Guitar Chord Voicings for Fingerstyle: Open Strings and Voice Leading
Fingerstyle guitar demands chord voicings that ring with open strings and voice-lead smoothly. Learn how to choose voicings for fingerstyle arrangements.
Fingerstyle guitar isn't strumming — it's playing bass, harmony, and melody simultaneously. Chord voicings need to ring with open strings for sustain, voice-lead smoothly for melodic coherence, and leave fingers free for melody notes.
Open strings are your friend
A voicing with two open strings and two fretted notes sustains longer and rings fuller than a four-note barre chord. In standard tuning, the open strings are E-A-D-G-B-E — notes that work in keys of C, G, D, A, and E major. Choose voicings that incorporate open strings when the key allows.
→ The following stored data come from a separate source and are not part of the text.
(** X8: a call to track returns (raises no IndexError or ValueError) whenever
    the matching function is one of the two solvers of the module, the
    candidate maker returns and the similarity function returns on each
    detection with each candidate: the cost array it builds is rectangular
    and free of NaN, every group of candidates is non-empty, and every pair
    the solver returns indexes a detection and a track. *)
Theorem Tracker_track_returns `{NpArgsort} (self : @Tracker Image)
    (untracked_instances : list Instance) (img : option Image) (t : option Z)
    (w : world) (maker : CandidateMaker) (candidate_instances : list Instance)
    (w1 : world) :
  matching_function self = call_greedy_matching ∨
  matching_function self = hungarian_matching →
  get_candidates flow_shift_instances (candidate_maker self)
    (items (track_matching_queue self))
    (infer_timestep (track_matching_queue self) t) img w
  = Some ((maker, candidate_instances), w1) →
  (∀ a b w0, a ∈ untracked_instances → b ∈ candidate_instances →
             is_Some (similarity_function self a b w0)) →
  is_Some (Tracker_track flow_shift_instances self untracked_instances img t w).
Proof. apply Tracker_track_is_Some. Qed.

End Tracker_returns.

Lemma Tracker_track_returns_witness :
  is_Some (Tracker_track no_flow tracker_after_one_frame
             [point_instance 2 10; point_instance 3 1] None None fresh_world).
Proof.
  apply (@Tracker_track_returns unit no_flow stable_argsort
           tracker_after_one_frame _ None None fresh_world (Simple 0)
           [mk_Instance 1 [(dbl 0, dbl 0)] (Some (mk_Track 50 0 0)) (dbl 0)]
           fresh_world).
  - left. reflexivity.
  - reflexivity.
  - intros a b w0 _ _. simpl. rewrite centroid_distance_spec. by eexists.
Defined.

Section SimpleTracker_returns.

Context {Image : Type}.

Variable compute_iou : fl * fl * fl * fl → fl * fl * fl * fl → fl.
(** * LiteageOS installer (main.py): a shallow embedding and its properties

    The development follows the layout of [main.py]:

    - [PyText]: the Python string operations the script relies on
      ([str.strip], [str.split], [str.splitlines], [str.lower], [in],
      [int(...)], [str(int)], [str.isdigit]).
    - [Profile]: the device profiler and the version predictor, as functions
      of the values that [run_command] hands back.
    - [Installer]: the effectful part (command runner, capability probe,
      package identifier, asset download, install and uninstall
      orchestrators), written in a small state-and-exception monad over a
      world made of the local file system, the [aapt_available] flag and the
      trace of external events.  The outside world (sub-processes, HTTP
      server, console input) is an oracle that may answer differently
      depending on everything that happened before.
    - [Fixtures]: sample oracles and worlds on which the model is run.
    - [PyTextFacts], [ProfileFacts], [InstallerFacts]: the properties.
    - [ProfileExtras], [InstallerExtras]: further properties of the
      same functions and of the ones around them.
    - [InstallerGating]: the selection of the components to install.

    Modelling choices:

    - Text is a string over the code points U+0000..U+00FF, one [ascii] per
      code point; the character classes are those of Python on that range.
    - A [float] is represented by the decimal it was rounded from (see
      [Profile.mem_gb_of_kb]).
    - Paths follow the POSIX flavour of [os.path].
    - Local file operations ([os.makedirs], [open], [write]) succeed; only
      sub-processes and transfers can fail.
    - In [Profile] the logging calls are left out: they do not bear on the
      values returned.  In [Installer] every logging call is an event of
      the trace. *)

From Stdlib Require Import ZArith QArith Ascii String.
From stdpp Require Import base decidable list strings pretty gmap.
(** X18: for an empty list of symbols the class-based calls fail in
    validation, before anything is sent: the branch that would answer with
    an empty array is never reached, whereas the single-file copies answer
    at once.  The failure is the same whatever time frame the caller gave,
    valid or not: the symbols are validated first. *)
Theorem empty_request_fails_validation
    (params : GetCandlesParams) (random : nat -> string) (randomId : string)
    (connection : list Command) :
  symbols params = [] ->
  let e := new_Error "At least one symbol must be provided" in
  Concurrent.getCandlesConcurrent params random connection =
    Concurrent.mk (mkManagers ∅ ∅ connection) [] 0 (rejected e) false /\
  Sequential.getCandles params randomId connection =
    Sequential.mk [] 0 [] connection (rejected e) false /\
  CandleStream.resume params random (CandleStream.new connection) =
    (CandleStream.thrown e,
     CandleStream.at_position CandleStream.finished (CandleStream.new connection)) /\
  Legacy.getCandlesConcurrent params random connection =
    Concurrent.mk (mkManagers ∅ ∅ connection) [] 0 (resolved []) false /\
  LegacyStream.resume params random (CandleStream.new connection) =
    (CandleStream.returned,
     CandleStream.at_position CandleStream.finished (CandleStream.new connection)) /\
  (forall given, validateParams_as_called true given params = Throw e).
Proof.
  intros Hempty e.
  assert (Hvalid : validateParams params = Throw e).
  { unfold validateParams, validateSymbols. rewrite Hempty. reflexivity. }
  unfold Concurrent.getCandlesConcurrent, Sequential.getCandles, CandleStream.resume,
    Legacy.getCandlesConcurrent, LegacyStream.resume, validateParams_as_called.
  rewrite Hvalid, Hempty. cbn. auto 10.
Qed.

Lemma empty_request_fails_validation_witness :
  Concurrent.promise (Concurrent.getCandlesConcurrent (mkParams [] (Some 10%Z) "1D")
                        string_of_nat []) =
    rejected (new_Error "At least one symbol must be provided").
Proof.
  destruct (empty_request_fails_validation (mkParams [] (Some 10%Z) "1D") string_of_nat
              "r" [] eq_refl) as [-> _].
  reflexivity.
Defined.

(** ** Sequential retrieval *)

Lemma param_at_retag (sessionId : string) (event : TradingviewEvent) :
  param_at (retag sessionId event) 1 = param_at event 1.
Proof.
  unfold param_at, retag. cbn [params]. destruct (params event) as [|p [|q rest]]; reflexivity.
Qed.

Lemma sequential_dispatch_retag (params : GetCandlesParams) (randomId sessionId : string)
    (event : TradingviewEvent) (st : Sequential.t) :
  Sequential.dispatch params randomId (retag sessionId event) st =
  Sequential.dispatch params randomId event st.
Proof.
  unfold Sequential.dispatch, Sequential.subscriber, Sequential.read_series, is_series_event.
  rewrite param_at_retag. reflexivity.
Qed.
(** The run from the start-up checks to the closing of the output files;
    the result is the resolution handler as it stands when the files are
    closed. *)
Definition main `{External} (file : list osm_object) (num_threads num_db_shards : Z)
    (merge_db_shards use_id_hash_partitioned_shards : bool) : result HistoryHandler.t :=
  match startup num_threads num_db_shards with
  | Raise e => Raise e
  | Ok num_db_shards =>
      match run_create_osm_index_in_parallel file num_threads num_db_shards
              use_id_hash_partitioned_shards with
      | Raise e => Raise e
      | Ok (dbs, indexing_processing_counter) =>
          let entities_out_files_dict := create_output_files in
          let dbs := merge_if_db_needed_and_upload_to_gcs dbs merge_db_shards in
          let history_handler :=
            HistoryHandler.init dbs num_db_shards entities_out_files_dict
              create_processing_counter indexing_processing_counter in
          match HistoryHandler.apply_file file history_handler with
          | Raise e => Raise e
          | Ok (_, history_handler) => Ok history_handler
          end
      end
  end.

(** ** File names and URIs: lines 399-424

    Python's [str] operations the three helpers use, on [string]. *)

(** [sep in s] *)
Fixpoint py_in (sep s : string) : bool :=
  String.prefix sep s ||
  match s with
  | EmptyString => false
  | String _ s' => py_in sep s'
  end.

(** [s.split(sep)] for a separator that is not empty (the program splits
    on constants): the pieces between the occurrences of [sep] found from
    left to right, without overlap.  [skip] counts the characters of a
    separator just found that are still to be passed over. *)
Fixpoint split_from (sep : string) (skip : nat) (s : string) : list string :=
  match s with
  | EmptyString => [EmptyString]
  | String c s' =>
      match skip with
      | S k => split_from sep k s'
      | O =>
          if String.prefix sep s
          then EmptyString :: split_from sep (String.length sep - 1) s'
          else match split_from sep 0 s' with
               | piece :: pieces => String c piece :: pieces
               | [] => [String c EmptyString]
               end
      end
  end.

Definition py_split (sep s : string) : list string := split_from sep 0 s.

(** [s.index(sep)]: the position of the first occurrence; [None] stands
    for the [ValueError] of a missing one. *)
Fixpoint py_index (sep s : string) : option nat :=
  if String.prefix sep s then Some 0%nat
  else match s with
       | EmptyString => None
       | String _ s' => S <$> py_index sep s'
       end.

(** A slice bound [i] of a sequence of length [len]: a negative bound
    counts from the end, and every bound is clamped to [0..len]. *)
Definition slice_bound (len i : Z) : Z :=
  if decide (i < 0) then Z.max (len + i) 0 else Z.min i len.

(** [s[:stop]] *)
Definition slice_to (s : string) (stop : Z) : string :=
  String.substring 0 (Z.to_nat (slice_bound (Z.of_nat (String.length s)) stop)) s.

(** [s[start:]] *)
Definition slice_from (s : string) (start : Z) : string :=
  let len := Z.of_nat (String.length s) in
  let first := slice_bound len start in
  String.substring (Z.to_nat first) (Z.to_nat (len - first)) s.

(** [parse_uri_to_bucket_and_filename]: lines 399-410 *)
Definition parse_uri_to_bucket_and_filename (file_path : string) : result (string * string) :=
  let path_parts := py_split "//" file_path in
  match path_parts with
  | _ :: main_part :: _ =>                    (* [len(path_parts) >= 2] *)
      if py_in "/" main_part then
        match py_index "/" main_part with
        | None => Raise ValueError
        | Some divide_index =>
            let divide_index := Z.of_nat divide_index in
            let bucket_name := slice_to main_part divide_index in
            let file_name :=
              slice_from main_part
                (divide_index + 1 - Z.of_nat (String.length main_part)) in
            Ok (bucket_name, file_name)
        end
      else Ok (EmptyString, EmptyString)
  | _ => Ok (EmptyString, EmptyString)
  end.
Lemma interpolation_loop_sound_any {T} {num : PyNum T}
    (s : list T) (v : T) :
  forall (fuel : nat) (left right : Z),
  0 <= left -> right < len s ->
  (Z.to_nat (right - left + 1) <= fuel)%nat ->
  zero_division (res (interpolation_loop fuel s v left right)) \/
  int_raised (res (interpolation_loop fuel s v left right)) \/
  sound s v (res (interpolation_loop fuel s v left right)).
Proof.
  assert (Hnone : zero_division (res (@ret Z (-1))) \/
                  int_raised (res (@ret Z (-1))) \/
                  sound s v (res (ret (-1)))).
  { right. right. exists (-1). split; [reflexivity | now left]. }
  induction fuel as [|fuel IH]; intros left right Hl Hr Hf;
    cbn [interpolation_loop];
    (destruct (left <=? right) eqn:Hle;
     [apply Z.leb_le in Hle | exact Hnone]);
    destruct (getitem_defined s left ltac:(lia)) as [lo Glo];
    destruct (getitem_defined s right ltac:(lia)) as [hi Ghi];
    rewrite (bind_index_some _ _ _ _ Glo); cbn [res];
    (destruct (py_le lo v) eqn:Hlo; [|exact Hnone]);
    rewrite (bind_index_some _ _ _ _ Ghi); cbn [res];
    (destruct (py_le v hi) eqn:Hhi; [|exact Hnone]).
  { lia. }
  rewrite (bind_index_some _ _ _ _ Glo); cbn [res].
  rewrite (bind_index_some _ _ _ _ Ghi); cbn [res].
  destruct (py_eq lo hi) eqn:Elh.
  - rewrite (bind_index_some _ _ _ _ Glo); cbn [res].
    destruct (py_eq lo v) eqn:Elv; [|exact Hnone].
    right. right. exists left. split; [reflexivity|]. right.
    split; [lia | exact (matches_intro s v lo left Glo Elv)].
  - rewrite (bind_index_some _ _ _ _ Glo); cbn [res].
    rewrite (bind_index_some _ _ _ _ Ghi); cbn [res].
    rewrite (bind_index_some _ _ _ _ Glo); cbn [res].
    destruct (py_is_zero (py_sub hi lo)) eqn:Hz.
    { rewrite (bind_truediv_zero _ _ _ Hz). cbn [res].
      left. exists lo, hi. repeat split; assumption. }
    destruct (py_int_quotient
                (py_mul_index (py_sub v lo) (right - left)) (py_sub hi lo))
      as [e|q] eqn:Eq.
    { rewrite (bind_truediv_raise _ _ e _ Hz Eq). cbn [res].
      right. left.
      now exists e, (py_mul_index (py_sub v lo) (right - left)),
                 (py_sub hi lo). }
    rewrite (bind_truediv_ok _ _ q _ Hz Eq). cbn [res].
    destruct (clamp_narrows left right (left + q) Hle) as [Hpos _].
    cbv zeta in Hpos.
    set (pos := Z.max left (Z.min (left + q) right)) in *.
    destruct (getitem_defined s pos ltac:(lia)) as [p Gp].
    rewrite (bind_index_some _ _ _ _ Gp); cbn [res].
    destruct (py_eq p v) eqn:Epv.
    + right. right. exists pos. split; [reflexivity|]. right.
      split; [lia | exact (matches_intro s v p pos Gp Epv)].
    + rewrite (bind_index_some _ _ _ _ Gp); cbn [res].
      destruct (py_lt p v); apply IH; lia.
Qed.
Voice leading matters more
When you're playing melody notes on the top strings while holding chord shapes below, the chord voicings must stay out of the melody's way. Use shell voicings (root, third, seventh) on the lower strings to leave the top strings free for melody.
Alternate tunings unlock more open strings
DADGAD, Open G, and Open D are popular for fingerstyle because they increase the number of open strings available for any given key. In DADGAD, the open strings are D-A-D-G-A-D — every string is either D or A, making the key of D major (and D minor) incredibly resonant.